**WORK TO COMPLETE**
Below this sentence is a listing; return exactly its lines from the one with "rd_get_many keys := Ok" to the one with "intros Hid. split.", both kept, and nothing more.

**SUPPLIED INFORMATION**
(* ===== verification/EntityCacheExamples.v ===== *)
(** * The entity cache over an LFU cache and a store in memory

    Instances that show that the assumptions of [EntityCacheProps.v] can be met,
    the witnesses of its theorems, and a block in which the cache emits a
    modification that changes nothing. *)

From S2P Require Import Prelude GraphqlAst Scalars ScalarModels RuntimeValue Values Names StoreTypes.
From S2P Require Import StoreProps Schema SchemaProps EntityValidate CacheInterface LfuCache LfuProps EntityCache.
From S2P Require Import EntityCacheProps.

#[export, refine] Instance key_weight : CacheWeight EntityKey := {
  indirect_weight k := Z.of_nat (String.length (subgraph_id k) + String.length (key_entity_id k))
}.
Proof. intros. lia. Defined.

#[export, refine] Instance entity_weight : CacheWeight Entity := {
  indirect_weight e := Z.of_nat (size e)
}.
Proof. intros. lia. Defined.

(** ** A store in memory *)

Section MemoryStore.
  Context (sid : DeploymentHash) (schema : Schema) (S : gmap EntityKey Entity).

Definition memory_find (ty : EntityType) (ids : list string) : list Entity :=
  omap (fun id => S !! mkKey sid ty id) ids.

Definition memory_get_many (keys : gmap EntityType (list string)) : gmap EntityType (list Entity) :=
  map_imap (fun ty ids => Some (memory_find ty ids)) keys.

Definition memory_store : EntityReader Empty_set := {|
  rd_get k := Ok (S !! k);
  rd_get_many keys := Ok (memory_get_many keys);
  rd_input_schema := schema
|}.

Lemma memory_store_reads :
  map_Forall (fun k e => entity_id e = Ok (key_entity_id k)) S -> reads_from memory_store S sid.
Proof.
  intros Hid. split.
  - intros k. by exists (S !! k).
  - intros keys. exists (memory_get_many keys). unfold memory_get_many. split_and!; [done|..].
    + intros ty e. rewrite map_lookup_imap. destruct (keys !! ty) as [ids|]; simpl;
        [|by intros ?%not_elem_of_nil].
      unfold memory_find. intros (id & Hin & He)%list_elem_of_omap. exists id. split_and!; [done| |by rewrite He].
      apply (Hid _ _ He).
    + intros ty id. rewrite map_lookup_imap. destruct (keys !! ty) as [ids|]; simpl;
        [|by intros ?%not_elem_of_nil].
      intros Hin [e He]. exists e. split; [|apply (Hid _ _ He)]. apply list_elem_of_omap. eauto.
Qed.
End MemoryStore.

Abbreviation lfu := (LfuCache (K:=EntityKey) (V:=option Entity)).

#[local] Instance lfu_example_ops : CacheOps EntityKey (option Entity) lfu := lfu_ops 16.
#[local] Instance lfu_example_laws : CacheLaws EntityKey (option Entity) lfu := lfu_laws 16 ltac:(lia).

Definition album_key : EntityKey := mkKey "QmMusic" "Album" "0x01".
Definition album : Entity := {["id" := VBytes [Byte.x01]; "band" := VString "beatles"]}.
Definition example_contents : gmap EntityKey Entity := {[band_key := band; album_key := album]}.

Definition example_store : EntityReader Empty_set :=
  memory_store "QmMusic" example_schema example_contents.

Lemma example_store_reads : reads_from example_store example_contents "QmMusic".
Proof.
  apply memory_store_reads. unfold example_contents.
  apply map_Forall_insert_2; [done|]. by apply map_Forall_singleton.
Qed.

Lemma map_to_list_law : hash_iter_law (fun m => map_to_list m).
Proof. by intros m. Qed.

Definition example_ec_calls : list (ec_call (DataSource:=unit)) :=
  [EcGet band_key; EcEnter; EcSet band_key {["name" := VString "Beatles"]}; EcGet band_key;
   EcDiscard; EcGet band_key; EcEnter; EcRemove album_key; EcExit; EcSet album_key {["band" := VString "beatles"]};
   EcGet album_key].

Lemma example_tx_runs :
  match tx_run example_store example_ec_calls (mkTxn (fun k => example_contents !! k) None) with
  | Ok t => bool_decide (tx_seen t band_key = Some band) | _ => false end = true.
Proof. vm_compute. reflexivity. Qed.

Lemma example_set_safe k e :
  k = band_key \/ k = album_key -> with_id example_store k e <> Panic -> ec_call_safe example_store 2 (EcSet (DataSource:=unit) k e).
Proof.
  intros Hk Hid. split; [done|]. intros e'. apply (entity_validate_known 1 e' example_schema); [exact example_ids_ok|].
  intros o f Ho Hf. destruct Hk as [-> | ->]; vm_compute in Ho; injection Ho as <-; cbn [obj_fields] in Hf;
    repeat (apply elem_of_cons in Hf as [->|Hf]; [by vm_compute|]); by apply not_elem_of_nil in Hf.
Qed.

Lemma entity_cache_refines_transactions_witness :
  exists answers (c : EntityCache lfu unit),
    ec_run (fun m => map_to_list m) example_store 2 example_ec_calls ec_new = Ok (answers, c) /\
    answered example_store 2 example_ec_calls (mkTxn (fun k => example_contents !! k) None) answers.
Proof.
  pose proof example_tx_runs as Ht.
  assert (Hsafe : Forall (ec_call_safe example_store 2) example_ec_calls).
  { unfold example_ec_calls. repeat (apply Forall_cons; split; [first [exact I|apply example_set_safe; [by auto|vm_compute; discriminate]]|]).
    apply Forall_nil_2. }
  pose proof (entity_cache_refines_transactions (DataSource:=unit) (fun m => map_to_list m) example_store
    example_contents "QmMusic" 2 example_ec_calls map_to_list_law example_store_reads Hsafe) as Hrun.
  destruct (tx_run example_store example_ec_calls (mkTxn (fun k => example_contents !! k) None)) as [t|e|].
  - destruct Hrun as (answers & c & Hec & Hans & _). exists answers, c. split; [exact Hec|exact Hans].
  - destruct Hrun.
  - discriminate Ht.
Defined.

Definition updated_cache : EntityCache lfu unit :=
  ec_remove (ec_entity_op ec_new band_key (OpUpdate {["name" := VString "Beatles"]})) album_key.

Lemma updates_of_music (c : EntityCache lfu unit) :
  Forall (fun kop => subgraph_id kop.1 = "QmMusic") (map_to_list (ec_updates c)) ->
  forall k, is_Some (ec_updates c !! k) -> subgraph_id k = "QmMusic".
Proof.
  intros Hall k [op Hop]. rewrite Forall_forall in Hall. apply (Hall (k, op)).
  by apply elem_of_map_to_list.
Qed.

Lemma no_immutables (c : EntityCache lfu unit) : immutable_new example_store example_contents c.
Proof.
  intros k _ Himm _. apply bool_decide_eq_true in Himm. vm_compute in Himm.
  discriminate Himm.
Qed.

Lemma ec_new_coherent S : coherent S (cache_new (C:=lfu)).
Proof. intros k o. by rewrite cache_new_view, lookup_empty. Qed.

Definition updated_txn : Txn :=
  tx_write album_key OpRemove (tx_write band_key (OpUpdate {["name" := VString "Beatles"]})
    (mkTxn (fun k => example_contents !! k) None)).

Lemma as_modifications_correct_witness :
  exists r, as_modifications (fun m => map_to_list m) example_store 1000 updated_cache = Ok r /\
    NoDup (map mod_entity_key (mc_modifications r)) /\
    Forall (mod_applies example_contents) (mc_modifications r) /\
    (forall k, osim (apply_mods (mc_modifications r) example_contents !! k) (tx_base updated_txn k)) /\
    cache_ok (mc_entity_lfu_cache r) /\
    coherent (apply_mods (mc_modifications r) example_contents) (mc_entity_lfu_cache r) /\
    mc_data_sources r = ec_data_sources updated_cache.
Proof.
  apply (as_modifications_correct (fun m => map_to_list m) example_store example_contents "QmMusic").
  - apply map_to_list_law.
  - apply example_store_reads.
  - apply represents_write, represents_write, represents_new.
  - done.
  - lia.
  - apply updates_of_music. vm_compute. repeat constructor.
  - apply no_immutables.
Defined.

Definition name_update : Entity := {["name" := VString "Beatles"]}.
Definition empty_cache : EntityCache lfu unit := ec_new.
Definition set_result : result (SetError Empty_set) unit * EntityCache lfu unit :=
  ec_set example_store 1 empty_cache band_key name_update.

Lemma set_result_ok : set_result.1 = Ok ().
Proof. vm_compute. reflexivity. Qed.

Lemma name_update_with_id :
  with_id example_store band_key name_update = Ok (entity_set name_update "id" (VString "beatles")).
Proof. vm_compute. reflexivity. Qed.

Lemma ec_set_effect_witness :
  set_result.1 = Ok () /\ forall k, osim (view example_contents set_result.2 k)
    (if decide (band_key = k)
     then apply_to (OpUpdate (entity_set name_update "id" (VString "beatles")))
            (view example_contents empty_cache k)
     else view example_contents empty_cache k).
Proof.
  pose proof (ec_set_effect example_store example_contents "QmMusic" 1 empty_cache band_key name_update
    set_result.1 set_result.2 example_store_reads (cache_new_ok (C:=lfu)) (ec_new_coherent _)
    (fun _ => eq_refl) (surjective_pairing _)) as Hset.
  rewrite name_update_with_id in Hset. split; [exact set_result_ok|].
  apply Hset. rewrite set_result_ok. discriminate.
Defined.

(** The documentation of the cache promises that only entities that will
    actually change are changed.  Removing an entity and storing it again with
    the attributes it had plus a null one yields an [Overwrite] whose entity has
    exactly the attributes the store already has. *)
Theorem overwrite_changes_nothing :
  let again : Entity := <["founded" := VNull]> band in
  let c := ec_entity_op (ec_remove empty_cache band_key) band_key (OpUpdate again) in
  map_result mc_modifications (as_modifications (fun m => map_to_list m) example_store 1000 c)
  = Ok [ModOverwrite band_key again] /\
  osim (Some again) (example_contents !! band_key).
Proof.
  cbn zeta. split; [vm_compute; reflexivity|].
  unfold example_contents. rewrite lookup_insert_eq. constructor. intros k. unfold attr.
  case_decide; [reflexivity|].
  destruct (decide (k = "founded")) as [->|Hk]; [vm_compute; constructor|].
  rewrite lookup_insert_ne by congruence. reflexivity.
Qed.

**WORKED SOLUTION**
  rd_get_many keys := Ok (memory_get_many keys);
  rd_input_schema := schema
|}.

Lemma memory_store_reads :
  map_Forall (fun k e => entity_id e = Ok (key_entity_id k)) S -> reads_from memory_store S sid.
Proof.
  intros Hid. split.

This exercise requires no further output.